L’imprudenza di chi ha vissuto quest’esperienza come una sospensione della normalità è l’altra realtà di fatto con cui siamo ora confrontati: «La riapertura potrebbe portare queste persone a tornare con maggiore enfasi nella vita, perché la sospensione non ha fatto loro apprendere nulla: negando cosa è successo, riprendo come prima perché la vita me la riprendo tutta. Questa è una sorta di arroganza verso la vita che non permette di considerare l’esperienza che stiamo vivendo ancora ora. Psicologicamente è come se attraverso questo comportamento si riuscisse a entrare nell’atto di sconfiggere la dimensione della morte. Dovremmo invece riuscire a capire che siamo in una fase di cambiamento significativo nel quale i nostri precedenti punti di riferimento così apparentemente sicuri si stanno modificando».
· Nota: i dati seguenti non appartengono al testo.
(* ===== verification/FileSystem.v ===== *)
(** * The file system and file streams

    What the interpreter uses of the operating system and of the standard
    library around files: a disk of directories and regular files, the walk
    of a path through it, the operations of [std::filesystem] and the state
    machine of [std::fstream]; and the helpers of [utility/src/files.cpp] on
    top of them.

    The disk has no symbolic or hard links, no permissions and no devices, and
    paths hold no NUL character; an operation of the system either succeeds or
    fails for a reason that the names on the disk give.  What is written through a stream is on the disk
    at once: the buffer of the stream is not modelled. *)

From stdpp Require Import base gmap strings list.
From Stdlib Require Import Ascii ZArith Lia.
From S2P Require Import Prelude Hash.

(** ** Paths ([std::filesystem::path] on POSIX) *)
Module path.

Definition separator : ascii := "/"%char.
Definition slash : string := String separator EmptyString.

(** The text between the separators, the empty pieces included. *)
Fixpoint pieces (p : string) : list string :=
  match p with
  | EmptyString => [EmptyString]
  | String c p =>
      if Ascii.eqb c separator then EmptyString :: pieces p
      else match pieces p with
           | piece :: rest => String c piece :: rest
           | [] => [String c EmptyString]
           end
  end.

Definition nonempty (s : string) : bool := match s with EmptyString => false | _ => true end.
(** The names a path is made of. *)
Definition names (p : string) : list string := List.filter nonempty (pieces p).

Definition is_absolute (p : string) : bool :=
  match p with String c _ => Ascii.eqb c separator | EmptyString => false end.
Definition is_relative (p : string) : bool := negb (is_absolute p).

(** [filename()]: what follows the last separator. *)
Definition filename (p : string) : string := List.last (pieces p) EmptyString.
Definition ends_in_separator (p : string) : bool := nonempty p && negb (nonempty (filename p)).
Il Covid-19 ha mutato gli equilibri di un «eccesso di controllo su tutto» a cui eravamo abituati: «Come se in fondo potessimo decidere tutto ciò che volevamo nella nostra vita, e invece no: è bastato un micro-organismo che si riproduce in fretta e può portare alla morte per modificare tutte le nostre certezze». Se riconosciamo il cambiamento, e l’incertezza che esso sempre comporta, riusciremo a convivere con questo nostro nuovo presente. Altrimenti dobbiamo essere attenti a riconoscere i sintomi che ci causano malessere psico-fisico e chiedere aiuto al medico di famiglia o eventualmente allo specialista: «Le persone meno adattabili ai cambiamenti dovranno lavorare su una dimensione importante che è la capacità di adattamento alle diverse dimensioni della vita».

Avremo quindi l’opportunità di imparare qualcosa per davvero: «Potremo integrare quest’esperienza di vita come esperienza evolutiva e maturativa nel nostro percorso esistenziale, ponendo in evidenza quegli elementi sottovalutati come gli affetti, la dimensione famigliare, le relazioni, il darsi più tempo per fare cose semplici». Potrebbe essere un ritorno al contatto con la parte più profonda del valore dell’esistenza: «Difficile e faticoso, perché il mondo precedente non ci permetteva di pensare. Ma non impossibile». Perché impossibile è solo un po’ più difficile di possibile.